Echocardiographic marker | Cardiac phase | Methodology |
---|---|---|
Deceleration time | Diastolic function | TTE (pulsed Doppler) |
E/A | Diastolic function | TTE (pulsed Doppler) |
E/e’ | Diastolic function | TTE (pulsed and tissue Doppler) |
CFR of distal LAD | Diastolic>systolic function | Stress TTE (pulsed Doppler) |
CFR of coronary sinus | Diastolic>systolic function | Stress TEE (pulsed Doppler) |
GLS | Systolic function | TTE (speckle-tracking strain imaging) |
Inner GCS | Systolic function | TTE (speckle-tracking strain imaging) |
A, transmitral peak late diastolic velocity; CFR, coronary flow reserve; E, transmitral peak early diastolic velocity; e’, peak early diastolic velocity of mitral annulus; GCS, global circumferential strain; GLS, global longitudinal strain; LAD, left anterior descending artery; TEE, transesophageal echocardiography; TTE, transthoracic echocardiography.
Article p 1749
In this issue of the Journal, Enomoto et al12 report that systolic function assessed by global longitudinal strain (GLS) and inner (subendocardial) circumferential strain (CS) are reduced in diabetic cardiomyopathy. GLS and inner CS were evaluated by 2-dimensional speckle-tracking echocardiography, revealing that abnormal strain is present even in normotensive patients with DM who showed neither LV hypertrophy nor diastolic dysfunction. Thus, these strain factors may be a more sensitive marker for diabetic cardiomyopathy than diastolic dysfunction markers, even though these strain markers could not be obtained in approximately 10% of patients because of poor echocardiographic images, and strain factors, especially inner CS, could not be measured by all standard echocardiographic machines. More recently, it was reported that GLS may not be impaired in type 1 DM.13 That is, the deterioration involved in diabetic cardiomyopathy may be attributable to different mechanisms in types 1 and 2 DM. To confirm the correlation between GLS and diabetic cardiomyopathy, a large-scale randomized clinical trial of DM patients must be conducted.
The progression of heart failure caused by diabetic cardiomyopathy is correlated with many risk factors, including hyperglycemia, insulin resistance, sympathetic overdrive, endothelial dysfunction and LV concentric remodeling from hypertension.

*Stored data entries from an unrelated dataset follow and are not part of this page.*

(** [self.name]: [bound] when the instance has the attribute *)
Definition DataManager_getattr {A} (name : string) (bound : A) : result A :=
if bool_decide (name ∈ DataManager_attributes) then mret bound
else raise (AttributeError ("'DataManager' object has no attribute '" +:+ name +:+ "'")).

(** what [contract.functions.datasets(i).call()] returns: owner, metadata
    hash, price, active flag, description, size, data type *)
Record Listing : Type := {
  listing_owner : string;
  listing_metadata_hash : string;
  listing_price : Z;
  listing_active : bool;
  listing_description : string;
  listing_size : Z;
  listing_data_type : string
}.

(** the two calls [search_datasets] makes on the market contract *)
Record Contract : Type := {
  datasetCount : result Z;
  datasets : Z -> result Listing
}.

(** the [dataset_info] dictionary *)
Record DatasetInfo : Type := {
  info_id : Z;
  info_owner : string;
  info_price : Z;
  info_description : string;
  info_size : Z;
  info_data_type : string;
  info_metadata : pyval
}.

(** [try: body except Exception as e: handler(e)] over the world *)
Definition try_except_M {A} (body : M A) (handler : exn -> M A) : M A :=
fun w => match body w with
         | (inl e, w') => handler e w'
         | (inr v, w') => (inr v, w')
         end.

(** [for x in xs: state = step(state, x)] over the world *)
Fixpoint for_each_M {S A : Type} (step : S -> A -> M S) (xs : list A) (s : S) : M S :=
match xs with
| [] => mret s
| x :: rest => s' ← step s x; for_each_M step rest s'
end.

(** [[x for x in xs if cond(x)]], stopping at the first exception *)
Fixpoint py_filter {A : Type} (cond : A -> result bool) (xs : list A) : result (list A) :=
match xs with
| [] => mret []
| x :: rest =>
    b ← cond x;
    kept ← py_filter cond rest;
    mret (if b : bool then x :: kept else kept)
end.

(** [range(1, count + 1)] *)
Definition range_from_one (count : Z) : list Z :=
map (fun k => Z.of_nat k) (seq 1 (Z.to_nat count)).

(** [d.values()] *)
Definition py_values (v : pyval) : result (list pyval) :=
match v with
| VDict d => mret (map snd (map_to_list d))
| _ => raise (no_attribute v "values")
end.

(** [s == v] for a string [s] *)
Definition str_equals (s : string) (v : pyval) : bool :=
match v with
| VStr t => String.eqb s t
| _ => false
end.

(** [x >= y] and [x <= y] on floats; false as soon as one side is NaN *)
Definition fge (x y : float) : bool :=
match x, y with
| NaN, _ | _, NaN => false
| _, _ => negb (flt x y)
end.

Definition fle (x y : float) : bool := fge y x.

(** [price >= bound] for an integer [price] *)
Definition int_ge (price : Z) (bound : pyval) : result bool :=
match bound with
| VInt z => mret (z <=? price)%Z
| VBool b => mret ((if b then 1 else 0) <=? price)%Z
| VFloat x => mret (fge (of_Z price) x)
| _ => raise (TypeError ("'>=' not supported between instances of 'int' and '"
                         +:+ type_name bound +:+ "'"))
end.

(** [price <= bound] for an integer [price] *)
Definition int_le (price : Z) (bound : pyval) : result bool :=
match bound with
| VInt z => mret (price <=? z)%Z
| VBool b => mret (price <=? (if b then 1 else 0))%Z
| VFloat x => mret (fle (of_Z price) x)
| _ => raise (TypeError ("'<=' not supported between instances of 'int' and '"
                         +:+ type_name bound +:+ "'"))
end.
(** ** [bitmap_set] *)

Lemma bitmap_set_ok b i v : bitmap_wf b -> 0 <= i < 8 * btmp_bytes_len b -> (v = 0 \/ v = 1) ->
  exists b', bitmap_set b i v = Ok b' /\ bitmap_wf b' /\
    btmp_bytes_len b' = btmp_bytes_len b /\ zlen (bits b') = zlen (bits b) /\
    forall j, 0 <= j -> bit b' j = if decide (j = i) then (v =? 1) else bit b j.
Proof.
  intros Hwf Hi Hv.
  assert (Hdiv : 0 <= i / 8 < btmp_bytes_len b).
  { split; [apply Z.div_pos; lia|]. apply Z.div_lt_upper_bound; lia. }
  pose proof (wf_backed b Hwf) as Hbk.
  destruct (bits_get_wf b (i / 8) Hwf) as (x & Hx & Hbx & Hn); [lia|].
  set (r := i mod 8). assert (Hr : 0 <= r < 8) by (apply Z.mod_pos_bound; lia).
  assert (exists y, bitmap_set b i v = Ok (bits_put b (i / 8) y) /\ is_byte y /\
    forall k, 0 <= k < 8 -> Z.testbit y k = if decide (k = r) then (v =? 1) else Z.testbit x k)
    as (y & Hset & Hby & Hy).
  { destruct Hv as [-> | ->]; unfold bitmap_set; rewrite Hx; simpl; eexists;
      (split; [reflexivity|]); (split; [apply u8_range|]); intros k Hk;
      rewrite u8_testbit by lia; fold r.
    - rewrite Z.land_spec, Z.lnot_spec, Z.shiftl_spec by lia. unfold BITMAP_MASK.
      case_decide as Hkr; [subst; rewrite Z.sub_diag; apply andb_false_r|].
      replace (Z.testbit 1 (k - r)) with false; [apply andb_true_r|].
      symmetry. destruct (Z.ltb_spec k r); [apply Z.testbit_neg_r; lia|].
      change 1 with (2 ^ 0). apply Z.pow2_bits_false. lia.
    - rewrite Z.lor_spec, Z.shiftl_spec by lia. unfold BITMAP_MASK.
      case_decide as Hkr; [subst; rewrite Z.sub_diag; apply orb_true_r|].
      replace (Z.testbit 1 (k - r)) with false; [apply orb_false_r|].
      symmetry. destruct (Z.ltb_spec k r); [apply Z.testbit_neg_r; lia|].
      change 1 with (2 ^ 0). apply Z.pow2_bits_false. lia. }
  exists (bits_put b (i / 8) y). split; [done|]. split_and!; try done.
  - destruct Hwf as [? ? ? Hall]. split; simpl; try done.
    + by rewrite zlen_upd.
    + unfold zupd. destruct (i / 8 <? 0); [done|]. by apply Forall_insert.
  - apply zlen_upd.
  - intros j Hj. unfold bit; simpl.
    destruct (decide (j / 8 = i / 8)) as [He|Hne].
    + rewrite He, znth_upd_eq, Hn by lia.
      rewrite Hy by (apply Z.mod_pos_bound; lia).
      pose proof (Z.div_mod j 8). pose proof (Z.div_mod i 8).
      destruct (decide (j mod 8 = r)), (decide (j = i)); subst; try done; unfold r in *; lia.
    + rewrite znth_upd_ne by congruence.
      destruct (decide (j = i)) as [->|]; [done|reflexivity].
Qed.

(** ** [bitmap_scan] *)

Lemma skip_full_spec b : bitmap_wf b ->
  forall fuel i, 0 <= i <= btmp_bytes_len b -> (Z.to_nat (btmp_bytes_len b - i) < fuel)%nat ->
  (btmp_bytes_len b < zlen (bits b) \/
   exists j, i <= j < btmp_bytes_len b /\ znth (bits b) j <> Some 255) ->
  exists k, skip_full fuel b i = Ok k /\ i <= k <= btmp_bytes_len b /\
    (forall j, i <= j < k -> znth (bits b) j = Some 255) /\
    (k < btmp_bytes_len b -> znth (bits b) k <> Some 255).
Proof.
  intros Hwf fuel. induction fuel as [|fuel IH]; intros i Hi Hf Hend; [lia|].
  pose proof (wf_small b Hwf). pose proof (wf_backed b Hwf).
  destruct (bits_get_wf b i Hwf) as (x & Hx & _ & Hn).
  { destruct Hend as [|(j & ? & ?)]; lia. }
  simpl. rewrite Hx. simpl.
  destruct (Z.eqb_spec 255 x) as [<-|Hne]; simpl.
  - destruct (Z.ltb_spec i (btmp_bytes_len b)) as [Hlt|Hge].
    + wsimpl. destruct (IH (i + 1)) as (k & Hk & Hrange & Hfull & Hfree); [lia|lia| |].
      { destruct Hend as [|(j & ? & Hj)]; [by left|right]. exists j.
        split; [|done]. destruct (decide (i = j)) as [->|]; [done|lia]. }
      exists k. split_and!; [done|lia|lia| |done].
      intros j Hj. destruct (decide (j = i)) as [->|]; [done|]. apply Hfull. lia.
    + exists i. split_and!; [done|lia|lia| |]; intros; lia.
  - exists i. split_and!; [done|lia|lia| |]; intros; [lia|congruence].
Qed.

Lemma first_zero_spec x : is_byte x -> x <> 255 ->
  exists r, first_zero 9 x 0 = Ok r /\ 0 <= r < 8 /\ Z.testbit x r = false /\
    forall k, 0 <= k < r -> Z.testbit x k = true.
Proof.
  intros Hx Hne.
  assert (Hgen : forall fuel i, 0 <= i <= 8 -> (Z.to_nat (8 - i) < fuel)%nat ->
    (forall k, 0 <= k < i -> Z.testbit x k = true) ->
    exists r, first_zero fuel x i = Ok r /\ i <= r < 8 /\ Z.testbit x r = false /\
      forall k, 0 <= k < r -> Z.testbit x k = true).
  { induction fuel as [|fuel IH]; intros i Hi Hf Hbelow; [lia|].
    destruct (decide (i = 8)) as [->|]; [by destruct Hne; apply byte_full|].
    assert (Hm : u8 (Z.shiftl BITMAP_MASK i) = Z.shiftl 1 i).
    { apply u8_small. unfold BITMAP_MASK. rewrite Z.shiftl_mul_pow2 by lia.
      assert (2 ^ i <= 2 ^ 7) by (apply Z.pow_le_mono_r; lia).
      pose proof (Z.pow_pos_nonneg 2 i). lia. }
    cbn [first_zero]. rewrite Hm, Z.land_comm, testbit_mask by lia.
    destruct (Z.testbit x i) eqn:E; simpl.
    - destruct (IH (i + 1)) as (r & Hr & ? & ? & ?); [lia|lia| |].
      + intros k Hk. destruct (decide (k = i)) as [->|]; [done|]. apply Hbelow. lia.
      + exists r. split_and!; try done; lia.
    - exists i. split_and!; try done; lia. }
  destruct (Hgen 9%nat 0) as (r & ? & ? & ? & ?); [lia|lia|lia|]. eauto with lia.
Qed.
(* ===== verification/Bytes.v ===== *)
(** Byte buffers: little-endian words, the memcpy/memset of lib/string.c as
    functions on buffers, and arrays of 32-bit words stored in sectors. *)

From S2P Require Import Prelude Bitmap.

Open Scope Z_scope.

Abbreviation bytes := (list Z).

Definition le32 (x : Z) : bytes :=
  [u8 x; u8 (Z.shiftr x 8); u8 (Z.shiftr x 16); u8 (Z.shiftr x 24)].

Definition of_le32 (b : bytes) : Z :=
  match b with
  | [b0; b1; b2; b3] => b0 + 256 * b1 + 65536 * b2 + 16777216 * b3
  | _ => 0
  end.

(** [n] bytes of [b] from offset [off]; total, like a C read that stays in
    the buffer. *)
Definition slice (b : bytes) (off n : Z) : bytes :=
  take (Z.to_nat n) (drop (Z.to_nat off) b).

(** memcpy of all of [src] into [b] at [off]. *)
Definition splice (b : bytes) (off : Z) (src : bytes) : bytes :=
  take (Z.to_nat off) b ++ src ++ drop (Z.to_nat off + length src) b.

Definition zeros (n : Z) : bytes := replicate (Z.to_nat n) 0.

Definition word_at (b : bytes) (off : Z) : Z := of_le32 (slice b off 4).

(** A [uint32_t] array and its image in memory. *)
Definition of_words (ws : list Z) : bytes := concat (map le32 ws).
Fixpoint to_words (b : bytes) : list Z :=
  match b with
  | b0 :: b1 :: b2 :: b3 :: r => of_le32 [b0; b1; b2; b3] :: to_words r
  | _ => []
  end.

Definition is_u32 (x : Z) : Prop := 0 <= x < 4294967296.

Lemma le32_length x : length (le32 x) = 4%nat.
Proof. done. Qed.

Lemma le32_roundtrip x : is_u32 x -> of_le32 (le32 x) = x.
Proof.
  unfold is_u32, of_le32, le32, u8. intros H.
  rewrite !Z.shiftr_div_pow2 by lia. change (2 ^ 8) with 256.
  change (2 ^ 16) with 65536. change (2 ^ 24) with 16777216.
  pose proof (Z.div_mod x 256). pose proof (Z.div_mod (x / 256) 256).
  pose proof (Z.div_mod (x / 256 / 256) 256).
  replace (x / 65536) with (x / 256 / 256) by (rewrite Z.div_div; lia || done).
  replace (x / 16777216) with (x / 256 / 256 / 256) by (rewrite !Z.div_div; lia || done).
  assert (0 <= x / 256 / 256 / 256 < 256).
  { rewrite !Z.div_div by lia. split; [apply Z.div_pos; lia|apply Z.div_lt_upper_bound; lia]. }
  rewrite (Z.mod_small (x / 256 / 256 / 256)) by lia. lia.
Qed.

Lemma le32_bytes x : Forall is_byte (le32 x).
Proof. unfold le32. repeat constructor; apply u8_range. Qed.

Lemma of_le32_range b : Forall is_byte b -> is_u32 (of_le32 b).
Proof.
  unfold is_u32, of_le32. intros H.
  destruct b as [|b0 [|b1 [|b2 [|b3 [|? ?]]]]]; try lia.
  rewrite !Forall_cons in H. unfold is_byte in H. lia.
Qed.

Lemma to_words_of_words ws : Forall is_u32 ws -> to_words (of_words ws) = ws.
Proof.
  induction 1 as [|w ws Hw _ IH]; [done|].
  unfold of_words in *. simpl concat. unfold le32 at 1. cbn [app to_words].
  fold (le32 w). f_equal; [|done]. by apply le32_roundtrip.
Qed.

Lemma le32_u32 x : le32 x = le32 (u32 x).
Proof.
  unfold le32, u8, u32. rewrite !Z.shiftr_div_pow2 by lia. change (2 ^ 8) with 256.
  change (2 ^ 16) with 65536. change (2 ^ 24) with 16777216.
  pose proof (Z.div_mod x 4294967296 ltac:(lia)) as Hx. set (q := x / 4294967296) in *.
  set (r := x mod 4294967296) in *. rewrite Hx.
  replace (4294967296 * q + r) with (r + (16777216 * q) * 256) at 1 by lia.
  replace (4294967296 * q + r) with (r + (16777216 * q) * 256) at 1 by lia.
  replace (4294967296 * q + r) with (r + (65536 * q) * 65536) at 1 by lia.
  replace (4294967296 * q + r) with (r + (256 * q) * 16777216) at 1 by lia.
  rewrite !Z.div_add, Z.mod_add by lia.
  replace (16777216 * q) with (65536 * q * 256) by lia. rewrite Z.mod_add by lia.
  replace (65536 * q) with (256 * q * 256) by lia. rewrite Z.mod_add by lia.
  rewrite (Z.mul_comm 256 q), Z.mod_add by lia. done.
Qed.

Lemma to_words_u32 ws : to_words (of_words ws) = map u32 ws.
Proof.
  replace (of_words ws) with (of_words (map u32 ws)).
  - apply to_words_of_words. apply Forall_map, Forall_true. intros x. apply u32_range.
  - unfold of_words. rewrite map_map. f_equal. apply map_ext. intros x. by rewrite <- le32_u32.
Qed.

Lemma of_words_length ws : length (of_words ws) = (4 * length ws)%nat.
Proof. induction ws as [|w ws IH]; [done|]. unfold of_words in *. simpl. lia. Qed.

Lemma of_words_bytes ws : Forall is_byte (of_words ws).
Proof.
  induction ws as [|w ws IH]; [by constructor|]. unfold of_words in *. cbn [map concat].
  apply Forall_app. split; [apply le32_bytes|done].
Qed.

Lemma to_words_length n b : length b = (4 * n)%nat -> length (to_words b) = n.
Proof.
  revert b. induction n as [|n IH]; intros b Hb; [by destruct b|].
  destruct b as [|b0 [|b1 [|b2 [|b3 b]]]]; simpl in Hb; try lia.
  simpl. f_equal. apply IH. lia.
Qed.

Lemma to_words_range b : Forall is_byte b -> Forall is_u32 (to_words b).
Proof.
  revert b. fix IH 1. intros [|b0 [|b1 [|b2 [|b3 b]]]] H; try by constructor.
  cbn [to_words]. rewrite !Forall_cons in H. destruct H as (? & ? & ? & ? & H).
  constructor; [|by apply IH]. apply of_le32_range. by rewrite !Forall_cons, Forall_nil.
Qed.

Lemma u8_byte x : is_byte x -> u8 x = x.
Proof. apply u8_small. Qed.

Lemma byte_divmod a b : is_byte a -> (a + 256 * b) mod 256 = a /\ (a + 256 * b) / 256 = b.
Proof.
  unfold is_byte. intros H. split.
  - rewrite (Z.mul_comm 256), Z.mod_add by lia. by apply Z.mod_small.
  - rewrite (Z.mul_comm 256), Z.div_add by lia. rewrite Z.div_small by lia. lia.
Qed.

Lemma le32_of_le32 b0 b1 b2 b3 : Forall is_byte [b0; b1; b2; b3] ->
  le32 (of_le32 [b0; b1; b2; b3]) = [b0; b1; b2; b3].
Proof.
  rewrite !Forall_cons. intros (H0 & H1 & H2 & H3 & _).
  unfold le32, of_le32, u8. rewrite !Z.shiftr_div_pow2 by lia. change (2 ^ 8) with 256.
  change (2 ^ 16) with (256 * 256). change (2 ^ 24) with (256 * 256 * 256).
  rewrite <- !Z.div_div by lia.
  replace (b0 + 256 * b1 + 65536 * b2 + 16777216 * b3)
    with (b0 + 256 * (b1 + 256 * (b2 + 256 * b3))) by lia.
  destruct (byte_divmod b0 (b1 + 256 * (b2 + 256 * b3)) H0) as [-> ->].
  destruct (byte_divmod b1 (b2 + 256 * b3) H1) as [-> ->].
  destruct (byte_divmod b2 b3 H2) as [-> ->].
  rewrite (Z.mod_small b3) by exact H3. done.
Qed.

Lemma of_words_to_words n b : Forall is_byte b -> length b = (4 * n)%nat -> of_words (to_words b) = b.
Proof.
  revert b. induction n as [|n IH]; intros b Hb Hl; [by destruct b|].
  destruct b as [|b0 [|b1 [|b2 [|b3 b]]]]; simpl in Hl; try lia.
  cbn [to_words]. unfold of_words in *. cbn [map concat].
  rewrite le32_of_le32 by (rewrite !Forall_cons in *; naive_solver).
  rewrite IH; [done| |lia]. rewrite !Forall_cons in Hb. naive_solver.
Qed.

(** ** Slices *)

Lemma slice_length b off n : 0 <= off -> 0 <= n -> off + n <= zlen b -> zlen (slice b off n) = n.
Proof.
  unfold slice, zlen. intros. rewrite length_take, length_drop. lia.
Qed.

Lemma splice_length b off src : 0 <= off -> off + zlen src <= zlen b ->
  zlen (splice b off src) = zlen b.
Proof.
  unfold splice, zlen. intros. rewrite !length_app, length_take, length_drop. lia.
Qed.

Lemma zeros_length n : 0 <= n -> zlen (zeros n) = n.
Proof. unfold zeros, zlen. rewrite length_replicate. lia. Qed.

Lemma zeros_bytes n : Forall is_byte (zeros n).
Proof. apply Forall_replicate. unfold is_byte; lia. Qed.

Lemma splice_bytes b off src : Forall is_byte b -> Forall is_byte src ->
  Forall is_byte (splice b off src).
Proof.
  intros Hb Hs. unfold splice. rewrite !Forall_app. split_and!; [|done|].
  - by apply Forall_take.
  - by apply Forall_drop.
Qed.

Lemma slice_bytes b off n : Forall is_byte b -> Forall is_byte (slice b off n).
Proof. intros Hb. by apply Forall_take, Forall_drop. Qed.

(** Pointwise reading of a splice. *)
Lemma znth_splice b off src i : 0 <= off -> off + zlen src <= zlen b ->
  znth (splice b off src) i =
    if decide (off <= i < off + zlen src) then znth src (i - off) else znth b i.
Proof.
  intros H1 H2. unfold znth, splice, zlen in *.
  destruct (Z.ltb_spec i 0); [case_decide; [lia|done]|].
  destruct (decide (off <= i < off + Z.of_nat (length src))) as [[? ?]|Hn].
  - destruct (Z.ltb_spec (i - off) 0); [lia|].
    rewrite lookup_app_r by (rewrite length_take; lia).
    rewrite lookup_app_l by (rewrite length_take; lia).
    rewrite length_take. f_equal. lia.
  - destruct (decide (i < off)).
    + rewrite lookup_app_l by (rewrite length_take; lia). rewrite lookup_take_lt by lia. done.
    + rewrite lookup_app_r by (rewrite length_take; lia).
      rewrite lookup_app_r by (rewrite length_take; lia).
      rewrite lookup_drop, length_take. f_equal. lia.
Qed.

Lemma znth_slice b off n i : 0 <= off -> 0 <= i < n -> znth (slice b off n) i = znth b (off + i).
Proof.
  intros H1 H2. unfold znth, slice.
  destruct (Z.ltb_spec i 0); [lia|]. destruct (Z.ltb_spec (off + i) 0); [lia|].
  rewrite lookup_take_lt by lia. rewrite lookup_drop. f_equal. lia.
Qed.

Lemma slice_splice b off src : 0 <= off -> off + zlen src <= zlen b ->
  slice (splice b off src) off (zlen src) = src.
Proof.
  intros H1 H2. pose proof (zlen_nonneg src). pose proof (splice_length b off src H1 H2) as Hl.
  apply zlist_eq; [rewrite slice_length; lia|].
  intros i Hi. rewrite slice_length in Hi by lia.
  rewrite znth_slice, znth_splice by lia. case_decide; [|lia]. f_equal. lia.
Qed.

(** A splice elsewhere is not seen. *)
Lemma slice_splice_disjoint b off src o n : 0 <= off -> off + zlen src <= zlen b ->
  0 <= o -> 0 <= n -> o + n <= zlen b -> (o + n <= off \/ off + zlen src <= o) ->
  slice (splice b off src) o n = slice b o n.
Proof.
  intros H1 H2 H3 H4 H5 H6. pose proof (splice_length b off src H1 H2) as Hl.
  apply zlist_eq; [rewrite !slice_length; lia|].
  intros i Hi. rewrite slice_length in Hi by lia.
  rewrite !znth_slice, znth_splice by lia. case_decide; [lia|done].
Qed.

Enomoto et al also report that GLS is correlated with obesity and blood pressure even in normotensive patients with DM.12 To prevent heart failure caused by diabetic cardiomyopathy, high-risk patients with diabetic cardiomyopathy should be identified using echocardiographic surrogate markers, including strain factors, so that these patients can receive instruction on the early reduction of risk factors such as obesity and hypertension.
I have no conflicts of interest to declare.